### Work item
The data should be printed in full, character for character.

### Stored data entries
Start of Block
Lemma GetPresetLinkages_spec ctx name w :
  runs (linkages ctx name) w (fun r w' => same_store w w' /\
    match r with
    | Ok ls => user_sees ctx w name /\ admin ctx /\ linkages_PresetName ls = name /\
        tells w cluster_triple (used_clusters name) (linkages_Clusters ls) /\
        tells w template_triple (used_templates name) (linkages_ClusterTemplates ls)
    | Err _ => True
    | Panic => False
    end).
Proof.
  unfold linkages, GetPresetLinkages, validRequest, presetReq_Validate. do 2 runs_step. apply runs_lift.
  destruct (is_empty name) eqn:En; [done|]. apply is_empty_false in En. cbn [andThen].
  plain_call requester_spec. intros [ui|e|] w1 [Hs1 Hui]; [|done|done]. cbn [andThen].
  destruct Hui as (user & Hctx & Hsame).
  apply runs_bind, runs_throwIf; [done|]. intros Hadm%negb_false_iff. cbn [andThen].
  plain_call getUsedPreset_spec. intros [p|e|] w2 [Hs2 Hp]; [|by split; [etrans|]|done]. cbn [andThen].
  destruct Hp as (Hst & Hname & Hvis). rewrite Hname.
  assert (same_store w w2) as Hw2 by (by transitivity w1).
  assert (user_sees ctx w name) as Hsees by (exists ui, user, p; rewrite Hs1; auto).
  assert (admin ctx) as Hadmin by (exists user; split; [done|]; destruct Hsame as [_ <-]; done).
  plain_call listSeeds_answers. intros [seeds|e|] w3 [Hs3 Hseeds]; [subst seeds|by split; [etrans|]|done]. cbn [andThen].
  assert (same_store w w3) as Hw3 by (by etrans).
  apply runs_bind, presetSelector_spec. intros [sel|e|] Hsel; [|done|done]. subst sel. cbn [andThen].
  plain_call linkSeeds_spec; [done|]. intros [lc|e|] w4 [Hs4 Hlc]; [|done|done]. cbn [andThen].
  assert (same_store w w4) as Hw4 by (by etrans).
  plain_call templates_answer. intros [lt|e|] w5 [Hs5 Hlt]; [|by split; [etrans|]|done]. cbn [andThen].
  assert (same_store w w5) as Hw5 by (by etrans).
  plain_call (link_all template_meta template_triple name); [intros; apply linkTemplate_spec|].
  intros [l|e|] w6 [Hs6 Ha]; [|done|done]. cbn [andThen]. runs_step. split; [by etrans|].
  do 3 (split; [done|]). split; [exact (tells_same _ _ _ _ _ Hw3 Hlc)|].
  apply (tells_appended w name template_meta template_triple lt (us_templates u) [] [] l En Hlt);
    [by split|exact (appended_same _ _ _ _ _ _ _ _ Hw5 Ha)].
Qed.

(** The number of clusters and of templates that the endpoint of the
    statistics answers for a preset is the number of those that the endpoint of
    the linkages lists: both go by the label and the annotation, over the seeds
    that are not invalid and have a cluster provider.  The linkages name every
    such cluster once, with its project; they are for administrators, and both
    endpoints change nothing and never crash. *)
Theorem preset_usage_agrees ctx ctx' name w :
  let s := stats ctx name w in
  let l := linkages ctx' name w in
  s.1 <> Panic /\ l.1 <> Panic /\ same_store w s.2 /\ same_store w l.2 /\
  (is_ok s.1 = true -> user_sees ctx w name) /\ (is_ok l.1 = true -> user_sees ctx' w name /\ admin ctx') /\
  forall st ls, s.1 = Ok st -> l.1 = Ok ls ->
    AssociatedClusters st = length (linkages_Clusters ls) /\
    AssociatedClusterTemplates st = length (linkages_ClusterTemplates ls) /\
    tells w cluster_triple (used_clusters name) (linkages_Clusters ls) /\
    tells w template_triple (used_templates name) (linkages_ClusterTemplates ls).
Proof.
  intros s l. pose proof (GetPresetStats_spec ctx name w) as Hst. pose proof (GetPresetLinkages_spec ctx' name w) as Hl.
  unfold runs in Hst, Hl. fold s in Hst. fold l in Hl. destruct s as [rs ws], l as [rl wl]. cbn [fst snd] in *.
  destruct Hst as [Hs1 Hst], Hl as [Hs2 Hl].
  split_and!; [by destruct rs|by destruct rl|done|done|by (destruct rs; [intros _; apply Hst|intros|intros])|
               by (destruct rl; [intros _; split; apply Hl|intros|intros])|].
  intros st ls -> ->. destruct Hst as (_ & -> & ->), Hl as (_ & _ & _ & Hc & Ht).
  pose proof (Permutation_length (proj1 Hc)) as Ec. pose proof (Permutation_length (proj1 Ht)) as Et.
  rewrite !length_fmap in Ec, Et. rewrite Ec, Et, (length_fmap cluster_triple), (length_fmap template_triple). auto.
Qed.
End usage_proofs.

(** ** A concrete installation *)

Definition usageLabels (project preset : string) : ObjectMeta -> ObjectMeta := fun m =>
  MkMeta (meta_Name m) "" "" "" zero_time None
    {[ "is-credential-preset" := "true"; "project-id" := project; "name" := "tpl" ]} {[ "preset-name" := preset ]} [] [].
Definition usedCluster (name project preset : string) : UserCluster :=
  MkUserCluster (usageLabels project preset (metaNamed name))
    (cspec_with_HumanReadableName ("shown " +:+ name) (cspec_with_Cloud requestCloud emptyClusterSpec)) noClusterStatus.
Definition usageSeeds : gmap string Seed :=
  {[ "bad" := seedNamed "bad" "Invalid"; "broken" := seedNamed "broken" "Healthy"; "eu" := seedNamed "eu" "Healthy" ]}.
Definition usage : Usage (CP := unit) :=
  MkUsage usageSeeds (fun s => if bool_decide (seed_Name s = "broken") then None else Some tt)
    (fun _ => Some [usedCluster "c1" "p1" "team"; usedCluster "c2" "gone" "team"; usedCluster "c3" "p1" "open"])
    [MkClusterTemplate (usageLabels "p1" "team" (metaNamed "t1")) requestCloud].
Definition usageProvider : GetterOf Mem unit := fun s w =>
  (match us_provider usage s with Some cp => Ok cp | None => Err (ENew "no kubeconfig") end, w).
Definition usageListAll (cp : unit) (sel : selector) : M Mem error (list UserCluster) := fun w =>
  (match us_clusters usage cp with
   | Some l => Ok (selected cluster_meta sel l) | None => Err (ENew "no access") end, w).
Definition usageTemplates (sel : selector) : M Mem error (list ClusterTemplate) := fun w =>
  (Ok (selected template_meta sel (us_templates usage)), w).
Definition usageSeedsGetter : SeedsGetter Mem := fun w => (Ok usageSeeds, w).
Definition usageStats : Ctx -> string -> M Mem error PresetStats :=
  stats "Invalid" "preset-name" mapOrder usageSeedsGetter usageProvider usageListAll usageTemplates.
Definition usageLinkages : Ctx -> string -> M Mem error PresetLinkages :=
  linkages "Invalid" "preset-name" "name" (fun _ => Ok "openstack") mapOrder usageSeedsGetter usageProvider
    usageListAll usageTemplates.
End of Block
### Exercise response
Lemma GetPresetLinkages_spec ctx name w :
  runs (linkages ctx name) w (fun r w' => same_store w w' /\
    match r with
    | Ok ls => user_sees ctx w name /\ admin ctx /\ linkages_PresetName ls = name /\
        tells w cluster_triple (used_clusters name) (linkages_Clusters ls) /\
        tells w template_triple (used_templates name) (linkages_ClusterTemplates ls)
    | Err _ => True
    | Panic => False
    end).
Proof.
  unfold linkages, GetPresetLinkages, validRequest, presetReq_Validate. do 2 runs_step. apply runs_lift.
  destruct (is_empty name) eqn:En; [done|]. apply is_empty_false in En. cbn [andThen].
  plain_call requester_spec. intros [ui|e|] w1 [Hs1 Hui]; [|done|done]. cbn [andThen].
  destruct Hui as (user & Hctx & Hsame).
  apply runs_bind, runs_throwIf; [done|]. intros Hadm%negb_false_iff. cbn [andThen].
  plain_call getUsedPreset_spec. intros [p|e|] w2 [Hs2 Hp]; [|by split; [etrans|]|done]. cbn [andThen].
  destruct Hp as (Hst & Hname & Hvis). rewrite Hname.
  assert (same_store w w2) as Hw2 by (by transitivity w1).
  assert (user_sees ctx w name) as Hsees by (exists ui, user, p; rewrite Hs1; auto).
  assert (admin ctx) as Hadmin by (exists user; split; [done|]; destruct Hsame as [_ <-]; done).
  plain_call listSeeds_answers. intros [seeds|e|] w3 [Hs3 Hseeds]; [subst seeds|by split; [etrans|]|done]. cbn [andThen].
  assert (same_store w w3) as Hw3 by (by etrans).
  apply runs_bind, presetSelector_spec. intros [sel|e|] Hsel; [|done|done]. subst sel. cbn [andThen].
  plain_call linkSeeds_spec; [done|]. intros [lc|e|] w4 [Hs4 Hlc]; [|done|done]. cbn [andThen].
  assert (same_store w w4) as Hw4 by (by etrans).
  plain_call templates_answer. intros [lt|e|] w5 [Hs5 Hlt]; [|by split; [etrans|]|done]. cbn [andThen].
  assert (same_store w w5) as Hw5 by (by etrans).
  plain_call (link_all template_meta template_triple name); [intros; apply linkTemplate_spec|].
  intros [l|e|] w6 [Hs6 Ha]; [|done|done]. cbn [andThen]. runs_step. split; [by etrans|].
  do 3 (split; [done|]). split; [exact (tells_same _ _ _ _ _ Hw3 Hlc)|].
  apply (tells_appended w name template_meta template_triple lt (us_templates u) [] [] l En Hlt);
    [by split|exact (appended_same _ _ _ _ _ _ _ _ Hw5 Ha)].
Qed.

(** The number of clusters and of templates that the endpoint of the
    statistics answers for a preset is the number of those that the endpoint of
    the linkages lists: both go by the label and the annotation, over the seeds
    that are not invalid and have a cluster provider.  The linkages name every
    such cluster once, with its project; they are for administrators, and both
    endpoints change nothing and never crash. *)
Theorem preset_usage_agrees ctx ctx' name w :
  let s := stats ctx name w in
  let l := linkages ctx' name w in
  s.1 <> Panic /\ l.1 <> Panic /\ same_store w s.2 /\ same_store w l.2 /\
  (is_ok s.1 = true -> user_sees ctx w name) /\ (is_ok l.1 = true -> user_sees ctx' w name /\ admin ctx') /\
  forall st ls, s.1 = Ok st -> l.1 = Ok ls ->
    AssociatedClusters st = length (linkages_Clusters ls) /\
    AssociatedClusterTemplates st = length (linkages_ClusterTemplates ls) /\
    tells w cluster_triple (used_clusters name) (linkages_Clusters ls) /\
    tells w template_triple (used_templates name) (linkages_ClusterTemplates ls).
Proof.
  intros s l. pose proof (GetPresetStats_spec ctx name w) as Hst. pose proof (GetPresetLinkages_spec ctx' name w) as Hl.
  unfold runs in Hst, Hl. fold s in Hst. fold l in Hl. destruct s as [rs ws], l as [rl wl]. cbn [fst snd] in *.
  destruct Hst as [Hs1 Hst], Hl as [Hs2 Hl].
  split_and!; [by destruct rs|by destruct rl|done|done|by (destruct rs; [intros _; apply Hst|intros|intros])|
               by (destruct rl; [intros _; split; apply Hl|intros|intros])|].
  intros st ls -> ->. destruct Hst as (_ & -> & ->), Hl as (_ & _ & _ & Hc & Ht).
  pose proof (Permutation_length (proj1 Hc)) as Ec. pose proof (Permutation_length (proj1 Ht)) as Et.
  rewrite !length_fmap in Ec, Et. rewrite Ec, Et, (length_fmap cluster_triple), (length_fmap template_triple). auto.
Qed.
End usage_proofs.

(** ** A concrete installation *)

Definition usageLabels (project preset : string) : ObjectMeta -> ObjectMeta := fun m =>
  MkMeta (meta_Name m) "" "" "" zero_time None
    {[ "is-credential-preset" := "true"; "project-id" := project; "name" := "tpl" ]} {[ "preset-name" := preset ]} [] [].
Definition usedCluster (name project preset : string) : UserCluster :=
  MkUserCluster (usageLabels project preset (metaNamed name))
    (cspec_with_HumanReadableName ("shown " +:+ name) (cspec_with_Cloud requestCloud emptyClusterSpec)) noClusterStatus.
Definition usageSeeds : gmap string Seed :=
  {[ "bad" := seedNamed "bad" "Invalid"; "broken" := seedNamed "broken" "Healthy"; "eu" := seedNamed "eu" "Healthy" ]}.
Definition usage : Usage (CP := unit) :=
  MkUsage usageSeeds (fun s => if bool_decide (seed_Name s = "broken") then None else Some tt)
    (fun _ => Some [usedCluster "c1" "p1" "team"; usedCluster "c2" "gone" "team"; usedCluster "c3" "p1" "open"])
    [MkClusterTemplate (usageLabels "p1" "team" (metaNamed "t1")) requestCloud].
Definition usageProvider : GetterOf Mem unit := fun s w =>
  (match us_provider usage s with Some cp => Ok cp | None => Err (ENew "no kubeconfig") end, w).
Definition usageListAll (cp : unit) (sel : selector) : M Mem error (list UserCluster) := fun w =>
  (match us_clusters usage cp with
   | Some l => Ok (selected cluster_meta sel l) | None => Err (ENew "no access") end, w).
Definition usageTemplates (sel : selector) : M Mem error (list ClusterTemplate) := fun w =>
  (Ok (selected template_meta sel (us_templates usage)), w).
Definition usageSeedsGetter : SeedsGetter Mem := fun w => (Ok usageSeeds, w).
Definition usageStats : Ctx -> string -> M Mem error PresetStats :=
  stats "Invalid" "preset-name" mapOrder usageSeedsGetter usageProvider usageListAll usageTemplates.
Definition usageLinkages : Ctx -> string -> M Mem error PresetLinkages :=
  linkages "Invalid" "preset-name" "name" (fun _ => Ok "openstack") mapOrder usageSeedsGetter usageProvider
    usageListAll usageTemplates.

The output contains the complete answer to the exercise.